* [Collected data]:

========

(** * Verification of [scripts/constants.py]

    The script evaluates a handful of closed-form expressions over
    IEEE-754 binary64 values and prints each with sixteen fractional
    digits.  Doubles are modelled by [spec_float] with the binary64
    parameters, Python's arithmetic operators by the corresponding
    correctly rounded operations together with the exceptions CPython
    raises, and [print] by appending its f-string argument to an
    explicit console, from which the text of standard output is
    rendered. *)

From Stdlib Require Import ZArith NArith QArith Qabs Qpower Lia Lqa.
From Stdlib Require Import List String Ascii Bool.
From Stdlib Require Import SpecFloat.
Import ListNotations.

Local Open Scope Z_scope.

(** ** Binary64 *)

Module Double.

Definition prec : Z := 53.
Definition emax : Z := 1024.

Definition float := spec_float.

Definition valid (x : float) : bool := valid_binary prec emax x.

Definition is_finite (x : float) : bool :=
  match x with
  | S754_zero _ | S754_finite _ _ _ => true
  | _ => false
  end.

Definition is_zero (x : float) : bool :=
  match x with
  | S754_zero _ => true
  | _ => false
  end.

Definition add : float -> float -> float := SFadd prec emax.
Definition sub : float -> float -> float := SFsub prec emax.
Definition mul : float -> float -> float := SFmul prec emax.
Definition div : float -> float -> float := SFdiv prec emax.
Definition sqrt : float -> float := SFsqrt prec emax.
Definition ltb : float -> float -> bool := SFltb.
Definition eqb : float -> float -> bool := SFeqb.

(** Conversion of a Python [int] operand (exact below 2^53, rounded to
    nearest even otherwise). *)
Definition of_int (n : Z) : float := binary_normalize prec emax n 0 false.

(** The rational [n / d] (both positive) rounded to the nearest double,
    ties to even: the value of a decimal literal. *)
Definition of_ratio (n d : positive) : float :=
  let '(q, e, l) := SFdiv_core_binary prec emax (Zpos n) 0 (Zpos d) 0 in
  binary_round_aux prec emax false q e l.

Definition pow2 (e : Z) : Q := Qpower 2 e.

Definition signed (s : bool) (m : positive) : Z :=
  if s then Zneg m else Zpos m.

(** Exact value of a finite double as a rational; the non-finite
    values are sent to 0 and are always excluded by [is_finite]. *)
Definition to_Q (x : float) : Q :=
  match x with
  | S754_finite s m e => (inject_Z (signed s m) * pow2 e)%Q
  | _ => 0%Q
  end.

Definition zero : float := S754_zero false.
Definition one : float := of_int 1.

(** A genuine double that is finite and compares above zero. *)
Definition positive_finite (x : float) : bool :=
  valid x && is_finite x && ltb zero x.

(** Strictly between 0 and 1 under the comparison of doubles. *)
Definition in_open_unit (x : float) : bool :=
  ltb zero x && ltb x one.

(** Unit in the last place of a finite non-zero double. *)
Definition ulp (x : float) : Q :=
  match x with
  | S754_finite _ _ e => pow2 e
  | _ => pow2 (emin prec emax)
  end.

(** [x] is a double, and no double is closer to the rational [r]. *)
Definition nearest_double (r : Q) (x : float) : Prop :=
  valid x = true /\ is_finite x = true /\
  forall y, valid y = true -> is_finite y = true ->
       (Qabs (to_Q x - r) <= Qabs (to_Q y - r))%Q.

(** [x] is a non-negative double, and the midpoint between [x] and any
    other non-negative double lies on the far side of the square root
    of [r]: no double is closer to that root. *)
Definition nearest_double_sqrt (r : Q) (x : float) : Prop :=
  valid x = true /\ is_finite x = true /\ (0 <= to_Q x)%Q /\
  forall y, valid y = true -> is_finite y = true -> (0 <= to_Q y)%Q ->
       let c := ((to_Q x + to_Q y) / 2)%Q in
       ((to_Q x < to_Q y)%Q -> (r <= c * c)%Q) /\
       ((to_Q y < to_Q x)%Q -> (c * c <= r)%Q).

(** Every double closer to [r] than [tol] ulps of [x] is [x] itself. *)
Definition only_double_within (tol : Q) (r : Q) (x : float) : Prop :=
  forall y, valid y = true -> is_finite y = true ->
       (Qabs (to_Q y - r) < tol * ulp x)%Q -> y = x.

(** The double of value [2 ^ j], for [j] in the normal range. *)
Definition two_pow (j : Z) : float :=
  S754_finite false 4503599627370496 (j - 52).

Definition spec_float_eq_dec (x y : float) : {x = y} + {x <> y}.
Proof.
  decide equality;
    try apply Bool.bool_dec; try apply Z.eq_dec; apply Pos.eq_dec.
Defined.

End Double.

(** ** The fragment of Python the script uses *)

Module Py.

Import Double.

(** Exceptions the operations of the script can raise in CPython. *)
Inductive exn : Type :=
| SyntaxError
| ZeroDivisionError
| ValueError
| OverflowError.

Inductive result (A : Type) : Type :=
| Ok (v : A)
| Raise (e : exn).
Arguments Ok {A} v.
Arguments Raise {A} e.

(** *** Literals *)

Definition digit_of_ascii (c : ascii) : option N :=
  let n := N_of_ascii c in
  if ((48 <=? n) && (n <=? 57))%N then Some (n - 48)%N else None.

(** Reads a run of decimal digits, returning the accumulated number,
    how many digits were read and the rest of the text. *)
Fixpoint read_digits (s : string) (acc : N) (count : nat)
  : N * nat * string :=
  match s with
  | EmptyString => (acc, count, EmptyString)
  | String c s' =>
      match digit_of_ascii c with
      | Some d => read_digits s' (10 * acc + d)%N (S count)
      | None => (acc, count, s)
      end
  end.

(** [digitpart "." digitpart], the only shape of float literal in the
    script: the result is the numerator over [10 ^ scale]. *)
Definition parse_float_literal (s : string) : option (N * nat) :=
  let '(ip, ni, rest) := read_digits s 0%N 0%nat in
  match ni, rest with
  | S _, String "."%char frac =>
      let '(num, nf, rest') := read_digits frac ip 0%nat in
      match nf, rest' with
      | S _, EmptyString => Some (num, nf)
      | _, _ => None
      end
  | _, _ => None
  end.

Definition float_literal (s : string) : result float :=
  match parse_float_literal s with
  | Some (N0, _) => Ok (S754_zero false)
  | Some (Npos n, scale) => Ok (of_ratio n (Pos.pow 10 (Pos.of_nat scale)))
  | None => Raise SyntaxError
  end.

(** *** Arithmetic operators on [float] *)

Definition float_add (x y : float) : float := add x y.
Definition float_sub (x y : float) : float := sub x y.
Definition float_mul (x y : float) : float := mul x y.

========

Read the data above. Pull out each line in which the string "else" appears.

* [Result for this exercise]:
  if s then Zneg m else Zpos m.
  if ((48 <=? n) && (n <=? 57))%N then Some (n - 48)%N else None.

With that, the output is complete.